In 2017, the board approved a capital plan presented by Superintendent Bryan Johnson that would make use of $110 million in bond money from the Hamilton County Commission that included $28 million set aside to merge Tyner Middle and Tyner Academy and relocate CSLA to the remodeled middle school - but that plan was put on hold.

At the time, school board member Tucker McClendon, who represents CSLA as part of District 8, said there was a good chance CSLA would eventually see its own building.

"We need to make sure we are doing everything we can to make a financially sound decision," McClendon said at the time. "When you look at it, CSLA and Tyner are both proud communities and all have their wants and their needs, and I think that is something that wasn't necessarily thought about during the original plan."
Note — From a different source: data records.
Definition external_observation_for_composition (observation_id : string) (t : Tables)
    : result CanonicalStoreError
        (option (LocalComposeWorldObservationV1 * ExternalObservationCustodyProvenanceV1)) :=
  store_digest "external observation_id" observation_id ;?
  match find_first (fun r => String.eqb (kx_observation_id r) observation_id)
          (kt_external t) with
  | None => Ok None
  | Some r =>
      let? source := read_external "external-observation composition source is contradictory" r in
      Ok (Some source)
  end.

Definition steady_state_reobservation_basis (qualification_observation_id : string)
    (p : SteadyStateEvidenceProfileV1) (evaluated_at_unix_ms : N) (t : Tables)
    : result CanonicalStoreError SteadyStateReobservationBasisV1 :=
  invalid_record (steady_profile_validate p) ;?
  let? found := external_observation_for_composition qualification_observation_id t in
  let? '(source, source_custody) := ok_or found
    (StoreInvalid "qualification source is absent from authenticated canonical custody") in
  let? q := invalid_record (from_source (sf_qualification_profile p) source source_custody) in
  let? prior := latest_steady_state_for_qualification qualification_observation_id t in
  invalid_record (reobservation_create p q prior evaluated_at_unix_ms).

Definition selects_external (q : ExternalObservationQueryV1) (r : ExternalObservationRow)
    : bool :=
  match q with
  | ExternalQuery_Observation observation_id => String.eqb (kx_observation_id r) observation_id
  | ExternalQuery_GovernedOccurrence campaign_id occurrence_id =>
      String.eqb (kx_campaign_id r) campaign_id && String.eqb (kx_occurrence_id r) occurrence_id
  | ExternalQuery_Attempt attempt_id => String.eqb (kx_attempt_id r) attempt_id
  end.
Lemma transition_wf S id lease d kind now mutate t c t' :
  wf t -> (forall o, S o -> reproducible t o) ->
  (forall b x, get_cycle id t = Ok b -> sound b -> mutate b = Ok x -> change S b x) ->
  transition id lease d kind now mutate t = Ok (c, t') ->
  wf t' /\ kt_external t' = kt_external t /\ exists b, moved id b c t t' /\
    exists x, mutate b = Ok x /\ change S b x /\
    seal_successor (cy_state_digest b) now x = Ok c.
Proof using SC SA SU.
  intros Ht HS Hm H. unfold transition in H. inv_ok H. injection H as -> ->.
  apply (load_spec _ _ _ _ Ht) in Hok0 as (Hget & row & cs & Hrow & R).
  pose proof (Hm _ _ Hget (row_sound _ _ _ _ _ R) Hok1) as Hc.
  apply write_successor_spec in Hok3 as W.
  destruct (row_ok_successor _ _ _ _ _ _ _ _ _ _ S Hrow R Hc HS eq_refl Hok2 W)
    as (row' & Hcy & R' & Hsucc).
  assert (forall sr, kt_slots t !! sl_slot_id (cy_slot c) = Some sr -> kl_cycle_id sr = id)
    as Hslot.
  { intros sr Hsr. destruct (row_slot _ _ _ _ _ R) as (sr' & Hsr' & Hid & _).
    destruct Hsucc as (_ & Hadv & _). rewrite (adv_slot _ _ Hadv) in Hsr. congruence. }
  assert (wf t') as Ht'.
  { constructor.
    - rewrite (wr_authoring _ _ _ _ _ W). apply Ht.
    - rewrite (wr_custody _ _ _ _ _ W). apply Ht.
    - intros id' r Hr. rewrite Hcy in Hr. destruct (decide (id' = id)) as [->|Hne].
      + rewrite lookup_insert_eq in Hr. injection Hr as <-. eauto.
      + rewrite lookup_insert_ne in Hr by congruence.
        destruct (wf_rows _ Ht _ _ Hr) as (cs' & c' & R2). exists cs', c'.
        by eapply row_ok_other.
    - intros id' Hn. rewrite Hcy in Hn. assert (id' <> id) as Hne
        by (intros ->; by rewrite lookup_insert_eq in Hn).
      rewrite lookup_insert_ne in Hn by congruence.
      destruct (wf_unknown _ Ht _ Hn) as (U1 & U2 & U3 & U4).
      destruct (wr_other _ _ _ _ _ W _ Hne) as (O1 & O2 & O3).
      destruct (wr_json _ _ _ _ _ W) as (k & json & _ & Hev & _).
      repeat split; [|by rewrite O1|by rewrite O2|by rewrite O3].
      rewrite (events_of_snoc _ _ _ _ Hev). simpl.
      by rewrite (proj2 (String.eqb_neq _ _)), app_nil_r by congruence.
    - apply (wr_occurrences _ _ _ _ _ W), Ht.
    - rewrite Forall_forall. intros r Hr. rewrite Hcy.
      destruct (wr_claimed _ _ _ _ _ W _ Hr) as [Hin| ->].
      + destruct (decide (kg_cycle_id r = id)) as [->|Hne];
          [rewrite lookup_insert_eq; by eexists|].
        rewrite lookup_insert_ne by congruence.
        by eapply (proj1 (Forall_forall _ _) (wf_claimed _ Ht)).
      + rewrite lookup_insert_eq. by eexists. }
  split; [done|]. split; [apply W|]. exists x. split; [|eauto]. constructor; [done| |done|].
  - eapply get_row; [done| |exact R']. by rewrite Hcy, lookup_insert_eq.
  - intros id' Hne. rewrite Hcy. by rewrite lookup_insert_ne by congruence.
Qed.
End invariant.
(** The deployment-owned profiles of the runtime. *)
Record RuntimeProfiles := {
  rp_external : option ExternalEvidenceProfileV1;
  rp_decision : option SteadyStateEvidenceProfileV1
}.

(** The cycles that precede the slot of the request in its family and reached AG. *)
Definition is_predecessor (q : CanonicalCycleRequestV1) (c : ObservationCycleV1) : bool :=
  bool_decide (family_of_slot (cy_slot c) = family_of_slot (cq_slot q))
  && order_ltb (order_of_slot (cy_slot c)) (order_of_slot (cq_slot q))
  && is_some (cy_observation c) && is_some (cy_ag c).

(** [max_by_key]: of equal keys the last. *)
Definition latest_by_order (cs : list ObservationCycleV1) : option ObservationCycleV1 :=
  fold_left (fun latest c =>
    match latest with
    | None => Some c
    | Some b => if order_ltb (order_of_slot (cy_slot c)) (order_of_slot (cy_slot b))
                then Some b else Some c
    end) cs None.

(** The AG occurrence of the latest predecessor. *)
Definition predecessor_ag (q : CanonicalCycleRequestV1) (absent ungoverned : string)
    (t : Tables) : result CanonicalRuntimeError AgOccurrenceReferenceV1 :=
  let? values := runtime_store (list_cycles t) in
  let? latest := ok_or (latest_by_order (List.filter (is_predecessor q) values))
    (Runtime_ExternalEvidence absent) in
  ok_or (cy_ag latest) (Runtime_ExternalEvidence ungoverned).

(** Every durable use of the source names the same target. *)
Definition check_unused (c : ComposedExternalEvidenceV1)
    (existing : list ComposedExternalEvidenceV1) : result CanonicalRuntimeError unit :=
  for_each (fun e =>
    reject (negb (String.eqb (cx_target_campaign_id e) (cx_target_campaign_id c))
            || negb (String.eqb (cx_target_occurrence_id e) (cx_target_occurrence_id c)))
      (Runtime_ExternalEvidence
         "historical application evidence is already composed for another exact target"))
    existing.

Definition settled (ag : AgOccurrenceReferenceV1) (o : LocalComposeWorldObservationV1) : bool :=
  bool_decide (ar_program_counter ag = Pc_SettledObservationRequired)
  && bool_decide (ar_docket_attempt_id ag = Some (wo_attempt_id o))
  && bool_decide (ar_settlement_id ag = Some (wo_settlement_id o)).

Definition names_occurrence (ag : AgOccurrenceReferenceV1)
    (o : LocalComposeWorldObservationV1) : bool :=
  String.eqb (ar_campaign_id ag) (wo_campaign_id o)
  && String.eqb (ar_occurrence_id ag) (wo_occurrence_id o).

(** What the store says of the evidence a request refers to, before AG is asked. *)
Definition check_external_evidence (q : CanonicalCycleRequestV1)
    (reference : ExternalEvidenceReferenceV1) (profiles : RuntimeProfiles) (t : Tables)
    : result CanonicalRuntimeError
        (ComposedExternalEvidenceV1 * LocalComposeWorldObservationV1) :=
  let? profile := ok_or (rp_external profiles) (Runtime_ExternalEvidence
    "cycle references external evidence but ingress has no configured profile") in
  reject (negb (String.eqb (er_profile_id reference) (ep_profile_id profile)))
    (Runtime_ExternalEvidence "cycle selected a different external-evidence profile") ;?
  let? found := runtime_store
    (external_observation_for_composition (er_source_observation_id reference) t) in
  let? source := ok_or found
    (Runtime_ExternalEvidence "referenced authenticated application evidence is absent") in
  let? proposal := ok_or (cq_proposal q)
    (Runtime_ExternalEvidence "external evidence requires an exact successor proposal") in
  reject (negb (is_continuation proposal))
    (Runtime_ExternalEvidence "external evidence v1 cannot create a genesis occurrence") ;?
  let? composition := compose_for q reference profile proposal source in
  let? predecessor := predecessor_ag q
    "external evidence has no exact prior Nightshift observation in this lineage"
    "latest prior Nightshift observation has no governed occurrence relation" t in
  reject (negb (names_occurrence predecessor source.1)) (Runtime_ExternalEvidence
    "external evidence does not bind the latest exact governed predecessor") ;?
  let? identity := external_refused (composed_canonical_observation_id composition) in
  reject (negb (String.eqb (cq_observation_id q) identity)) (Runtime_ExternalEvidence
    "cycle observation identity does not bind the exact external-evidence composition") ;?
  let? existing := runtime_store
    (external_compositions_for_source (wo_observation_id source.1) t) in
  check_unused composition existing ;?
  Ok (composition, source.1).

Definition compose_external_evidence (q : CanonicalCycleRequestV1) (profiles : RuntimeProfiles)
    : Run P A (option ComposedExternalEvidenceV1) :=
  match cq_external_evidence q with
  | None => run_ret None
  | Some reference => fun s =>
      (let! '(composition, source) :=
         pure (check_external_evidence q reference profiles (rt_store s)) in
       let! answered := on_ag (port_status (wo_campaign_id source) (wo_occurrence_id source)) in
       let! ag := pure (map_err Runtime_Ag answered) in
       pure (reject (negb (names_occurrence ag source) || negb (settled ag source))
               (Runtime_ExternalEvidence
                  "external evidence source is not the exact settled predecessor state")) ;!
       run_ret (Some composition)) s
  end.

Definition check_decision_relative (q : CanonicalCycleRequestV1)
    (reference : DecisionRelativeEvidenceReferenceV1) (profiles : RuntimeProfiles) (t : Tables)
    : result CanonicalRuntimeError
        (ComposedDecisionRelativeEvidenceV1 * LocalComposeWorldObservationV1) :=
  let? profile := ok_or (rp_decision profiles) (Runtime_ExternalEvidence
    "cycle references decision evidence but ingress has no configured profile") in
  reject (negb (String.eqb (dr_profile_id reference) (sf_profile_id profile)))
    (Runtime_ExternalEvidence "cycle selected a different decision-evidence profile") ;?
  let? found := runtime_store
    (external_observation_for_composition (dr_qualification_observation_id reference) t) in
  let? source := ok_or found
    (Runtime_ExternalEvidence "referenced historical qualification is absent") in
  let? proposal := ok_or (cq_proposal q)
    (Runtime_ExternalEvidence "decision evidence requires an exact successor proposal") in
  require_qualification_target_artifact proposal (wo_plan_document_digest source.1) ;?
  let? found := runtime_store
    (steady_state_observation_for_composition (dr_steady_state_observation_id reference) t) in
  let? steady := ok_or found
    (Runtime_ExternalEvidence "referenced passive steady-state evidence is absent") in
  let? composition := compose_decision_for q reference profile proposal source steady in
  require_decision_evidence_target_artifact proposal composition ;?
  let? predecessor := predecessor_ag q
    "decision evidence has no exact governed predecessor"
    "latest prior observation has no governed occurrence relation" t in
  reject (negb (names_occurrence predecessor source.1)) (Runtime_ExternalEvidence
    "qualification does not bind the latest exact governed predecessor") ;?
  let? identity := external_refused (decision_canonical_observation_id composition) in
  reject (negb (String.eqb (cq_observation_id q) identity)) (Runtime_ExternalEvidence
    "cycle observation identity does not bind decision-relative composition") ;?
  Ok (composition, source.1).

Definition compose_decision_external_evidence (q : CanonicalCycleRequestV1)
    (profiles : RuntimeProfiles) : Run P A (option ComposedDecisionRelativeEvidenceV1) :=
  match cq_decision_external_evidence q with
  | None => run_ret None
  | Some reference => fun s =>
      (let! '(composition, source) :=
         pure (check_decision_relative q reference profiles (rt_store s)) in
       let! answered := on_ag (port_status (wo_campaign_id source) (wo_occurrence_id source)) in
       let! ag := pure (map_err Runtime_Ag answered) in
       pure (reject (negb (settled ag source)) (Runtime_ExternalEvidence
               "historical qualification source is not the exact settled predecessor")) ;!
       run_ret (Some composition)) s
  end.

(** Custody was authenticated exactly when the request presents a handoff. *)
Definition check_ingress (q : CanonicalCycleRequestV1)
    (verified : option VerifiedMaudeHandoffV1) : result CanonicalRuntimeError unit :=
  match cq_authoring_context q, verified with
  | Some _, None => Err (Runtime_Invalid
      "Maude authoring context requires authenticated custody ingress")
  | None, Some _ => Err (Runtime_Invalid
      "verified Maude custody has no authoring-context handoff")
  | _, _ => Ok tt
  end.

Definition origin_history_for (subject_ref : string) (t : Tables)
    : result CanonicalStoreError (gmap string SubstrateOriginApplicabilityV1) :=
  let? head := substrate_origin_head subject_ref t in
  Ok (match head with Some h => {[subject_ref := h]} | None => ∅ end).

Definition support_query (q : CanonicalCycleRequestV1) (claimed : ObservationCycleV1)
    (nonce : uuid) : PresentEvidenceQueryV1 :=
  {| Currentness.qy_schema := ""; Currentness.qy_query_id := "";
     Currentness.qy_observation_cycle_id := cy_cycle_id claimed;
     Currentness.qy_request_nonce := "support-query:" +:+ nonce;
     Currentness.qy_observation_id := cq_observation_id q;
     Currentness.qy_diagnostic_inputs_id := is_inputs_id (cq_inputs q);
     Currentness.qy_subject_id := su_id (pp_subject (cq_policy q));
     Currentness.qy_scope_id := si_digest (su_scope (pp_subject (cq_policy q)));
     Currentness.qy_artifact_ids := delivered_artifact_ids (cq_inputs q) |}.

(** [Err(error) => { let _ = store.mark_recovery_required(..); return Err(..) }]. *)
Definition or_recover {X} (c : ObservationCycleV1) (reason : string) (now : instant)
    (wrap : string -> CanonicalRuntimeError) (m : result string X) : Run P A X :=
  match m with
  | Ok x => run_ret x
  | Err e =>
      attempted (mark_recovery_required (cy_cycle_id c) (cy_state_digest c) reason now) ;!
      pure (Err (wrap e))
  end.

Definition observation_schema (qualified : QualifiedNqAdmissionsV1)
    (external : option ComposedExternalEvidenceV1)
    (decision : option ComposedDecisionRelativeEvidenceV1) : string :=
  if negb (is_empty (qa_substrate_origins qualified)) then OBSERVATION_RECORD_SCHEMA_V6
  else if negb (is_empty (qa_continuity qualified)) then OBSERVATION_RECORD_SCHEMA_V5
  else if is_some decision then OBSERVATION_RECORD_SCHEMA_V4
  else if is_some external then OBSERVATION_RECORD_SCHEMA_V3
  else OBSERVATION_RECORD_SCHEMA.

Definition observation_of (q : CanonicalCycleRequestV1) (qualified : QualifiedNqAdmissionsV1)
    (external : option ComposedExternalEvidenceV1)
    (decision : option ComposedDecisionRelativeEvidenceV1) (support : QualifiedSupportV1)
    (posture : OperationalPosture) : ObservationRecordV1 :=
  {| obs_schema := observation_schema qualified external decision;
     obs_observation_id := cq_observation_id q;
     obs_source_admissions := qa_provenance qualified;
     obs_continuity_applicability := qa_continuity qualified;
     obs_substrate_origin_applicability := qa_substrate_origins qualified;
     obs_external_evidence := external; obs_decision_external_evidence := decision;
     obs_support := support; obs_posture := posture |}.

(** [{:?}] of a headline. *)
Definition headline_debug (h : Headline) : string :=
  match h with
  | Headline_Clean => "Clean"
  | Headline_ConditionPresent => "ConditionPresent"
  | Headline_Incomplete => "Incomplete"
  end.

Definition decides (d : TemporalDecisionV1) (temporal : option TemporalPostureV1) : bool :=
  match temporal with Some p => bool_decide (tp_decision p = d) | None => false end.

Definition attention_class (o : ObservationRecordV1) (temporal : option TemporalPostureV1)
    : AttentionClassV1 * string :=
  let standing := qs_standing (obs_support o) in
  if bool_decide (standing = Support_Contradictory) || bool_decide (standing = Support_Blind)
  then (Attention_EscalationRequested, "support_not_decidable")
  else if negb (bool_decide (standing = Support_Current))
  then (Attention_AttentionRequired, "support_not_current")
  else if decides Decision_Attention temporal
  then (Attention_AttentionRequired, "temporal_hold_expired")
  else if bool_decide (op_condition (obs_posture o) = ConditionAxis_ConditionPresent)
  then (Attention_AttentionRequired, "condition_present")
  else (Attention_Display, "posture_observed").

Definition attention_for (o : ObservationRecordV1) (temporal : option TemporalPostureV1)
    : AttentionRecordV1 :=
  {| an_class := (attention_class o temporal).1;
     an_source_posture_id := op_posture_id (obs_posture o);
     an_reason_code := (attention_class o temporal).2;
     an_display_text := Some (headline_debug (op_headline (obs_posture o))) |}.

(** [temporal_policy.map(evaluate).transpose()]. *)
Definition temporal_of (q : CanonicalCycleRequestV1)
    : result CanonicalStoreError (option TemporalPostureV1) :=
  match cq_temporal_policy q with
  | None => Ok None
  | Some policy =>
      let? p := temporal_evaluate (tq_policy_id policy) (tq_basis_digest policy)
                  (tq_hold_expiry policy) (cq_scheduler_clock_id q) (cq_evaluated_at q) in
      Ok (Some p)
  end.

(** The lineage and its custody, minted from the verified handoff. *)
Definition authoring_of (verified : option VerifiedMaudeHandoffV1)
    (r : AgOpenOccurrenceRequestV1) (i : TypedCoarseIntentV2) (now : instant)
    : result string PreparedAuthoringEvidenceV1 :=
  match verified with
  | None => Ok {| pa_lineage := None; pa_custody := None |}
  | Some v =>
      let? proposal_id := ag_proposal_identity (ao_proposal_input r) in
      let? work_id := exact_work_identity (ao_proposal_input r) in
      let? provenance := provenance_mint (mh_authoring_context (vm_handoff v))
        (ao_campaign_id r) (ao_occurrence_id r) proposal_id work_id (tc_intent_id i) now in
      let? custody := authoring_custody_mint v provenance now in
      Ok {| pa_lineage := Some provenance; pa_custody := Some custody |}
  end.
The district still has about $25 million set aside for that project to spend on a new location for CSLA, but it is unclear whether it will seek additional funding for the project. Capital requests for such projects aren't included in the proposed budget that Johnson and his team unveiled to the board last month - on which they are set to vote Thursday.

Thursday's facilities update will also include recommendations for an addition for the new Harrison Elementary School that is set to open this August, security enhancements to improve entrances at 32 schools, updates on the district's plan for the former Mary Ann Garber School, which is set to house a new construction and technical academy and information about initial assessments of East Brainerd Elementary, which was severely damaged during last week's tornado.